Only Nixon Could Go to China….But Nixon Was, Like, Smart

When I first heard that Donald Trump had agreed to meet in person with Kim Jong-un, I assumed it was just to get parade advice.

I have been very hard in these pages on this administration’s North Korea policy. (See ‘Round Midnight and An End to Nuclear Fairytales.) In fact, I would put “policy” in quotes, as my chief criticism is that there ain’t no policy per se, just a seemingly random, often self-contradictory careening that baffles friends and foes alike. And this pattern shows no signs of being some calculated Nixonian “Madman Ploy” but rather, genuine madman-ness, featuring belligerence (“fire and fury”), juvenile namecalling (“Little Rocket Man”), and Freudian overcompensation (“My button is bigger than yours’) heretofore unheard of at the presidential level. Is America great again yet?

But now that Trump has accepted Kim Jong-un’s invitation for a face-to-face meeting to discuss the DPRK’s nuclear program, the question is: did it work after all?

It’s a fair inquiry. In a situation this fraught it’s hard for anyone, especially Democrats and other progressives, to reject dialogue and diplomacy, which after all is what we were asking for in lieu of Trump’s schoolyard bullying and game of nuclear chicken. If Obama had agreed to such talks we would have probably cheered. (And the right would have screamed “weakness!” and “treason!” But of course, they screamed that even when Obama tied his shoes.)

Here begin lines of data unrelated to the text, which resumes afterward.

(** * The progressive streaming edit session engine

  A shallow embedding of [ChatEditSessionService], [LiveStrategy] and
  [CSChatEditsDiffDecorations] (the csChat edit session service of the
  workbench), together with the properties of the engine that its
  specification states.

  JavaScript numbers that hold line numbers, counters and version stamps
  are integers in this code; they are embedded as [Z].  A [Map] keyed by
  strings is a [gmap string]; a [Map] keyed by [URI] objects compares its
  keys by object identity, so it is a [gmap] over the identity of the key.
  Objects that the code reaches through references (text models, editors,
  response view models) live in an explicit store. *)

From Stdlib Require Import ZArith Ascii String List Bool Lia DecimalString.
From stdpp Require Import gmap strings list.

Local Open Scope string_scope.
Local Open Scope list_scope.
Local Open Scope Z_scope.

(** ** JavaScript and [vs/nls] primitives used by the summary message *)

Module JS.

(** [Number.MAX_VALUE], the largest finite double; it is an integer. *)
Definition MAX_VALUE : Z := (2 ^ 53 - 1) * 2 ^ 971.

(** [String(n)] for an integer [n] (below 1e21 JavaScript prints an
    integer in plain decimal notation, with a minus sign when negative). *)
Definition toString (n : Z) : string :=
  NilZero.string_of_int (Z.to_int n).

Definition is_digit (c : ascii) : bool :=
  let n := nat_of_ascii c in ((48 <=? n) && (n <=? 57))%nat.

(** [args[index]] turned into text; a missing argument prints as
    [undefined]. *)
Definition arg_at (args : list string) (index : ascii) : string :=
  match args !! (nat_of_ascii index - 48)%nat with
  | Some a => a
  | None => "undefined"
  end.

(** The scanner behind [message.replace(/\{(\d+)\}/g, ...)]: [pending] is
    [None] outside a placeholder and [Some ds] after an opening brace
    followed by the digits [ds]; the argument is chosen by the first digit.
    Text that began like a placeholder and is not one is kept. *)
Fixpoint replace_placeholders (args : list string) (pending : option string)
    (s : string) : string :=
  match s, pending with
  | EmptyString, None => EmptyString
  | EmptyString, Some ds => String "{"%char ds
  | String c rest, None =>
      if Ascii.eqb c "{"%char
      then replace_placeholders args (Some EmptyString) rest
      else String c (replace_placeholders args None rest)
  | String c rest, Some ds =>
      if is_digit c then
        replace_placeholders args
          (Some (String.append ds (String c EmptyString))) rest
      else
        let unmatched :=
          String.append (String "{"%char ds)
            (if Ascii.eqb c "{"%char
             then replace_placeholders args (Some EmptyString) rest
             else String c (replace_placeholders args None rest)) in
        match ds with
        | String d _ =>
            if Ascii.eqb c "}"%char
            then String.append (arg_at args d)
                   (replace_placeholders args None rest)
            else unmatched
        | EmptyString => unmatched
        end
  end.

So I will be rooting for Trump to succeed.

Did I really need to write that? Should I be rooting for him to fail and for the situation to get worse? Of course not. Only the worst kind of partisan scum would hope for an outcome that hurts the United States (and indeed the whole human race) just out of spite for an opposition president. Know what I mean, Mitch McConnell?

So if this summit results in positive forward progress on defusing the crisis in Korea, I will happily eat crow and give Trump credit. (OK, not happily, but I will do it.)

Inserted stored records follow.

(** X6. [updateJournalEntry id patch] keeps the entries in place with their
    ids: an entry whose id is [id] takes the fields the patch carries and
    keeps the others, an entry with another id is unchanged. With an id that
    no entry has the state is unchanged; applying the same update a second
    time changes nothing. *)
Theorem updateJournalEntry_in_place (id : string) (p : JournalEntry.patch) (s : State) :
  let s' := step (UpdateJournalEntry id p) s in
  map JournalEntry.id (journalEntries s') = map JournalEntry.id (journalEntries s)
  ∧ Forall2 (λ e e',
       (JournalEntry.id e = id →
          JournalEntry.title e' = default (JournalEntry.title e) (JournalEntry.p_title p)
          ∧ JournalEntry.content e'
              = default (JournalEntry.content e) (JournalEntry.p_content p)
          ∧ JournalEntry.date e' = default (JournalEntry.date e) (JournalEntry.p_date p)
          ∧ JournalEntry.mood e' = default (JournalEntry.mood e) (JournalEntry.p_mood p))
       ∧ (JournalEntry.id e ≠ id → e' = e))
      (journalEntries s) (journalEntries s')
  ∧ (Forall (λ e, JournalEntry.id e ≠ id) (journalEntries s) → s' = s)
  ∧ step (UpdateJournalEntry id p) s' = s'.
Proof.
  cbv zeta. unfold step, handler.
  assert (Hone : ∀ e, patch_one id p (patch_one id p e) = patch_one id p e).
  { intros e. unfold patch_one.
    destruct (decide (JournalEntry.id e = id)) as [Heq | Hne].
    - rewrite (bool_decide_eq_true_2 _ Heq).
      rewrite bool_decide_eq_true_2 by (by rewrite merge_id). apply merge_twice.
    - rewrite (bool_decide_eq_false_2 _ Hne). by rewrite bool_decide_eq_false_2. }
  split; [| split; [| split]].
  - rewrite updateJournalEntry_cells, List.map_map.
    apply map_ext. intros e. unfold patch_one. by case_bool_decide.
  - rewrite updateJournalEntry_cells.
    induction (journalEntries s) as [| e es IH]; cbn; constructor; [| exact IH].
    unfold patch_one. case_bool_decide; split; done.
  - intros Hnone. unfold updateJournalEntry, setJournalEntries.
    fold (patch_one id p).
    replace (map (patch_one id p) (journalEntries s)) with (journalEntries s);
      [apply state_eta |].
    induction Hnone as [| e es He _ IH]; [done |].
    cbn. rewrite <- IH. f_equal. unfold patch_one. by rewrite bool_decide_eq_false_2.
  - unfold updateJournalEntry, setJournalEntries; cbn. f_equal.
    fold (patch_one id p). rewrite List.map_map. apply map_ext, Hone.
Qed.

Lemma updateJournalEntry_in_place_witness :
  let s := step (AddJournalEntry "j1" sample_journal)
             (initialState "2026-01-02" "2026-01-02T08:00:00.000Z") in
  (∃ e', journalEntries (step (UpdateJournalEntry "j1" sample_patch) s) = [e']
         ∧ JournalEntry.title e' = "Night"
         ∧ JournalEntry.date e' = "2026-01-02")
  ∧ step (UpdateJournalEntry "zz" sample_patch) s = s.
Proof.
  cbv zeta. split.
  - destruct (updateJournalEntry_in_place "j1" sample_patch
                (step (AddJournalEntry "j1" sample_journal)
                   (initialState "2026-01-02" "2026-01-02T08:00:00.000Z")))
      as (_ & Hall & _).
    apply Forall2_cons_inv_l in Hall as (e' & rest & [Hyes _] & Hrest & Ees).
    apply Forall2_nil_inv_l in Hrest as ->.
    destruct (Hyes eq_refl) as (Ht & _ & Hd & _).
    exists e'. split; [exact Ees |]. split; [exact Ht | exact Hd].
  - destruct (updateJournalEntry_in_place "zz" sample_patch
                (step (AddJournalEntry "j1" sample_journal)
                   (initialState "2026-01-02" "2026-01-02T08:00:00.000Z")))
      as (_ & _ & Hnone & _).
    apply Hnone. by repeat constructor.
Defined.

(** X7. [addJournalEntry] puts the new entry, with the generated id and the
    fields given, in front of the journal and touches nothing else; when no
    entry has that id yet, deleting it again gives back the state from
    before. [deleteJournalEntry id] leaves no entry with the id and keeps
    every other entry. *)
Theorem journal_add_delete (id : string) (e : JournalEntry.input) (s : State) :
  journalEntries (step (AddJournalEntry id e) s)
    = JournalEntry.with_id id e :: journalEntries s
  ∧ (Forall (λ x, JournalEntry.id x ≠ id) (journalEntries s) →
     step (DeleteJournalEntry id) (step (AddJournalEntry id e) s) = s)
  ∧ Forall (λ x, JournalEntry.id x ≠ id)
      (journalEntries (step (DeleteJournalEntry id) s))
  ∧ (∀ x, JournalEntry.id x ≠ id →
          x ∈ journalEntries (step (DeleteJournalEntry id) s) ↔ x ∈ journalEntries s).
Proof.
  split; [reflexivity |]. split; [| split].
  - intros Hfresh. unfold step, handler, deleteJournalEntry, addJournalEntry,
      setJournalEntries;
      cbn [todayMood moodHistory habits todos chatMessages sleepEntries journalEntries].
    rewrite filter_cons_False by (intros H; by apply H).
    rewrite filter_all by done. apply state_eta.
  - apply Forall_forall. intros x Hx. cbn in Hx.
    by apply list_elem_of_filter in Hx as [? _].
  - intros x Hne. cbn. rewrite list_elem_of_filter. tauto.
Qed.

Lemma journal_add_delete_witness :
  step (DeleteJournalEntry "j1")
    (step (AddJournalEntry "j1" sample_journal) two_habits) = two_habits.
Proof.
  destruct (journal_add_delete "j1" sample_journal two_habits) as (_ & Hback & _).
  apply Hback. constructor.
Defined.

End StoreLaws.

(** ** More on the chat component *)

Module ChatLaws.
Import Text Regex Fallback Store Chat.
Import FallbackSpec StoreSpec RunSpec SendSpec ChatSpec SessionSpec.
Import FallbackFacts StoreFacts StoreLaws ChatFacts.

(** *** The classification *)

(** A property of the todo list of [fallbackAnalyze], settled on each of the
    sixteen outcomes of the four keyword tests. *)
Ltac on_each_rule_outcome text :=
  unfold fallbackAnalyze; cbn [Fallback.todos];
  rewrite rule_todos_rules_of;
  generalize (test false re_breathing (toLowerCase text))
             (test false re_sleep (toLowerCase text))
             (test false re_journal (toLowerCase text))
             (test false re_walk (toLowerCase text));
  intros [] [] [] [].

Lemma fallback_todos_five text : length (Fallback.todos (fallbackAnalyze text)) = 5.
Proof. on_each_rule_outcome text; vm_compute; reflexivity. Qed.

Lemma fallback_titles_nonempty text :
  Forall (λ x, title x ≠ "") (Fallback.todos (fallbackAnalyze text)).
Proof. on_each_rule_outcome text; by_evaluation. Qed.

Lemma fallback_titles_distinct text :
  NoDup (map (λ x, toLowerCase (title x)) (Fallback.todos (fallbackAnalyze text))).
Proof. on_each_rule_outcome text; by_evaluation. Qed.

Lemma positive_length_nonempty (t : string) : 0 < String.length t → t ≠ "".
Proof. destruct t; cbn; [lia | done]. Qed.

(** The list kept from a decoded answer. *)
Lemma capped_bounds (ts : list RawTodo) :
  let capped :=
    filter (fun t => 0 < String.length (title t))
      (map (fun t => mkSuggestion (trim (raw_title t)) (default health (raw_category t)))
         (take 5 ts)) in
  length capped ≤ 5 ∧ Forall (λ x, title x ≠ "") capped.
Proof.
  cbv zeta. split.
  - etransitivity; [apply length_filter |].
    rewrite length_map, length_take. lia.
  - apply Forall_forall. intros x Hx.
    apply list_elem_of_filter in Hx as [Hpos _]. by apply positive_length_nonempty.
Qed.

(** X8. Whatever the key and the remote classification do, [analyzeUserText]
    returns between 1 and 5 todos, none with an empty title. Without a key,
    when the remote call throws, and when the decoded answer has no mood or
    no todo array, the result is the one of the local rules; when the answer
    has a mood and an array but no todo with a title, the mood is the
    answer's and the todos are those of the local rules. *)
Theorem analyzeUserText_bounds (env : Env) (userText : string) :
  let a := analyzeUserText env userText in
  1 ≤ length (Fallback.todos a) ≤ 5
  ∧ Forall (λ x, title x ≠ "") (Fallback.todos a)
  ∧ (missing (apiKey env) = true → a = fallbackAnalyze userText)
  ∧ (∀ e, classify_remote env userText = Throw e → a = fallbackAnalyze userText)
  ∧ (∀ parsed, classify_remote env userText = Ok parsed →
       raw_mood parsed = None ∨ raw_todos parsed = None →
       a = fallbackAnalyze userText)
  ∧ (∀ m ts, missing (apiKey env) = false →
       classify_remote env userText = Ok (mkRawAnalysis (Some m) (Some ts)) →
       Forall (λ t, trim (raw_title t) = "") ts →
       a = mkAnalyzed m (Fallback.todos (fallbackAnalyze userText))).
Proof.
  cbv zeta.
  assert (Hfb : 1 ≤ length (Fallback.todos (fallbackAnalyze userText)) ≤ 5
                ∧ Forall (λ x, title x ≠ "") (Fallback.todos (fallbackAnalyze userText))).
  { rewrite fallback_todos_five. split; [lia | apply fallback_titles_nonempty]. }
  unfold analyzeUserText.
  destruct (missing (apiKey env)) eqn:Hkey.
  { destruct Hfb as [[? ?] ?]. repeat split; try done. }
  destruct (classify_remote env userText) as [[[m |] [ts |]] | e] eqn:Hremote;
    cbn [raw_mood raw_todos];
    try (destruct Hfb as [[? ?] ?]; repeat split; try done;
         solve [ intros parsed [= <-] [? | ?]; done | intros m' ts' _ [= ] ]).
  - (* a mood and an array *)
    destruct (capped_bounds ts) as [Hlen Htitles].
    destruct (filter _ _) as [| x capped] eqn:Ecapped; cbn [Fallback.todos].
    + destruct Hfb as [[? ?] ?]. repeat split; try done.
      * intros parsed [= <-] [? | ?]; done.
      * by intros m' ts' _ [= <- <-] _.
    + split; [cbn in *; lia |]. split; [exact Htitles |].
      split; [done |]. split; [done |]. split.
      * intros parsed [= <-] [? | ?]; done.
      * intros m' ts' _ [= <- <-] Hblank. exfalso.
        assert (Hin : x ∈ x :: capped) by left.
        rewrite <- Ecapped in Hin. apply list_elem_of_filter in Hin as [Hpos Hin].
        apply list_elem_of_fmap in Hin as (t & -> & Ht).
        rewrite Forall_forall in Hblank.
        cbn in Hpos. rewrite (Hblank t) in Hpos; [cbn in Hpos; lia |].
        by eapply subseteq_take.
Qed.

But there are a lot of things to wonder and worry about before that happens, starting with the question of whether this summit will even take place, and if it does, whether it will be a feather in Trump’s red baseball cap or one of the biggest, most unfathomably stupid blunders in the history of American foreign policy, prompted by a certifiable moron who has no business running a popsicle stand, let alone the United States government.

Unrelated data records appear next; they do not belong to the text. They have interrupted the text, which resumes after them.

(** * Year rollover of a GnuCash book: opening transactions

    A shallow embedding of [create_new_year_including_opening_transactions.py]
    and the properties of its three parts: the balance extractor
    ([get_account_balances]), the rollover preparer ([prepare_new_year_file])
    and the opening transaction synthesizer (the body of [main]).

    The GnuCash bindings are an external collaborator.  Their objects are
    modelled by plain data: an account tree, a list of transactions that own
    their splits, the splits that have no parent transaction, a commodity
    table and a price database. *)

From Stdlib Require Import QArith Qcanon.
From stdpp Require Import base option list strings gmap.

Set Default Proof Using "Type".
Local Open Scope Z_scope.
Local Open Scope Qc_scope.
Local Open Scope string_scope.
Local Open Scope list_scope.
Local Open Scope stdpp_scope.

(** ** Values of the bindings *)

(** [GncNumeric]: an exact rational number. *)
Abbreviation GncNumeric := Qc.

(** The account types of [gnucash_core_c]. *)
Inductive AccountType :=
  | ACCT_TYPE_NONE | ACCT_TYPE_BANK | ACCT_TYPE_CASH | ACCT_TYPE_ASSET
  | ACCT_TYPE_CREDIT | ACCT_TYPE_LIABILITY | ACCT_TYPE_STOCK
  | ACCT_TYPE_MUTUAL | ACCT_TYPE_CURRENCY | ACCT_TYPE_INCOME
  | ACCT_TYPE_EXPENSE | ACCT_TYPE_EQUITY | ACCT_TYPE_RECEIVABLE
  | ACCT_TYPE_PAYABLE | ACCT_TYPE_ROOT | ACCT_TYPE_TRADING.

#[global] Instance AccountType_eq_dec : EqDecision AccountType.
Proof. solve_decision. Defined.

Record Commodity := mkCommodity {
  cm_namespace : string;
  cm_mnemonic : string
}.

#[global] Instance Commodity_eq_dec : EqDecision Commodity.
Proof. solve_decision. Defined.

(** The argument [opening_date] of [main], a [datetime]. *)
Record datetime := mkDate { dt_year : Z; dt_month : Z; dt_day : Z }.

(** An account with the accounts below it.  An account object of the
    bindings is a position in the tree of its book: the indices of the
    children to follow from the root account. *)
#[local] Unset Elimination Schemes.
Inductive Account := mkAccount {
  acc_name : string;
  acc_type : AccountType;
  acc_placeholder : bool;
  acc_commodity : option Commodity;
  acc_children : list Account
}.
#[local] Set Elimination Schemes.

Definition AccountRef := list nat.

Record Split := mkSplit {
  split_account : option AccountRef;
  split_amount : Qc;
  split_value : Qc
}.

Record Transaction := mkTransaction {
  trans_guid : N;
  trans_description : string;
  trans_date : option (Z * Z * Z);
  trans_currency : option Commodity;
  trans_splits : list Split
}.

(** The price database of a book, seen through the one call the program
    makes on it. *)
Record PriceDB := mkPriceDB {
  convert_balance_nearest_price_t64 :
    Qc -> option Commodity -> option Commodity -> datetime -> Qc
}.

Record Book := mkBook {
  book_root : Account;
  book_transactions : list Transaction;
  book_orphan_splits : list Split;
  book_table : list Commodity;
  book_price_db : PriceDB
}.

(** A split object as [GetSplitList] hands it out: the split and its
    [parent] attribute, [None] for a split without transaction. *)
Record SplitObj := mkSplitObj {
  parent : option N;
  split_data : Split
}.

(** ** The account tree *)

(** The account at a position, if the position is one of the tree. *)
Fixpoint get_node (a : Account) (p : AccountRef) : option Account :=
  match p with
  | [] => Some a
  | i :: p' =>
      match acc_children a !! i with
      | Some c => get_node c p'
      | None => None
      end
  end.

Definition with_children (a : Account) (cs : list Account) : Account :=
  mkAccount (acc_name a) (acc_type a) (acc_placeholder a) (acc_commodity a) cs.

(** [parent.append_child(child)], for the account [parent] at position [p]:
    the child becomes the last child. *)
Fixpoint append_child (a : Account) (p : AccountRef) (child : Account)
  : Account :=
  match p with
  | [] => with_children a (acc_children a ++ [child])
  | i :: p' =>
      match acc_children a !! i with
      | Some c =>
          with_children a (<[i := append_child c p' child]> (acc_children a))
      | None => a
      end
  end.

(** The position that [append_child] gives to the new child. *)
Definition child_ref (a : Account) (p : AccountRef) : AccountRef :=
  match get_node a p with
  | Some n => p ++ [length (acc_children n)]
  | None => p
  end.

(** A loop over the children of an account that knows the index of each
    child and collects what the body yields. *)
Definition flat_mapi {A B : Type} (f : nat -> A -> list B)
  : nat -> list A -> list B :=
  fix go (i : nat) (l : list A) : list B :=
    match l with
    | [] => []
    | x :: l' => f i x ++ go (S i) l'
    end.

(** [account.get_descendants()]: the accounts below [a], each one followed
    by its own descendants. *)
Fixpoint get_descendants_from (p : AccountRef) (a : Account)
  : list AccountRef :=
  flat_mapi (fun i c => (p ++ [i]) :: get_descendants_from (p ++ [i]) c)
    0%nat (acc_children a).

(** The generator [walk] of [get_account_balances]: the account itself,
    then the walk of each of its children. *)
Fixpoint walk_from (p : AccountRef) (a : Account) : list AccountRef :=
  p :: flat_mapi (fun i c => walk_from (p ++ [i]) c) 0%nat (acc_children a).

(** The names on the way from the root down to a position, the root's own
    name left out. *)
Fixpoint path_names (a : Account) (p : AccountRef) : list string :=
  match p with
  | [] => []
  | i :: p' =>
      match acc_children a !! i with
      | Some c => acc_name c :: path_names c p'
      | None => []
      end
  end.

For the moment, I’m leaning toward the latter. This latest development seems not so much a validation of Trump’s reckless style in relation to North Korea as it is another jawdropping example of it.

DOTARD TO THE RESCUE

To the casual observer, it looks like Trump got tough with North Korea and drove them to the bargaining table. That is certainly how the Donald sees it. True to adolescent form, he has bragged that he has managed to get this face-to-face meeting with the Dear Leader, something none of his predecessors could do. But that’s like Bush bragging that no previous president was able to bring the Twin Towers down.

Pyongyang has been trying to get an American president to meet with their head of state for years; the only thing Trump has done is become the only one stupid enough to take the bait. Is it possible that he did not realize that was the history and context of the DPRK offer?

Just kidding. Of course he didn’t.

The Very Stable Genius walked right into the North Koreans’ incredibly obvious trap, in what the conservative foreign policy writer Max Boot, a senior fellow at the Council on Foreign Relations, called a “a head-snapping display of incoherence.” In so doing he demonstrated the patent disadvantages of a commander-in-chief who thinks he knows everything, boasts of ignoring the counsel of experts, and has no patience or attention span or intellectual curiosity (or sense of duty) that might motivate him to read the briefings that are carefully prepared for him on such matters. Trump is a stunning living embodiment of the Dunning–Kruger Effect, too dumb even to know he’s dumb.

As Robin Wright notes in the New Yorker, typically, when negotiating with a hostile foreign power, a summit meeting with the President of the United States would be the culmination of that process, not the beginning of it. It’s a reward, with obvious intrinsic value, not the sort of thing you want to carelessly give away at the very start of the dance in exchange for nothing in return. (See also: moving the US embassy to Jerusalem.)

Now, you might say, “Trump is breaking the mold! He’s thinking outside the box!” Hmmmm, maybe. As nothing has really worked before, maybe the bold and unorthodox idea of a summit can jump-start the peace process. Maybe. But that line would be more convincing if there was any evidence that this was a calculated strategy and not merely trademark seat-of-the-pants transactional hip-shooting by the improviser-in-chief. (Wright’s piece provides a concise summary of the long and complicated history of American efforts to thwart North Korea’s nuclear program, the complexity of which contextualizes just how wanton Trump’s action was.)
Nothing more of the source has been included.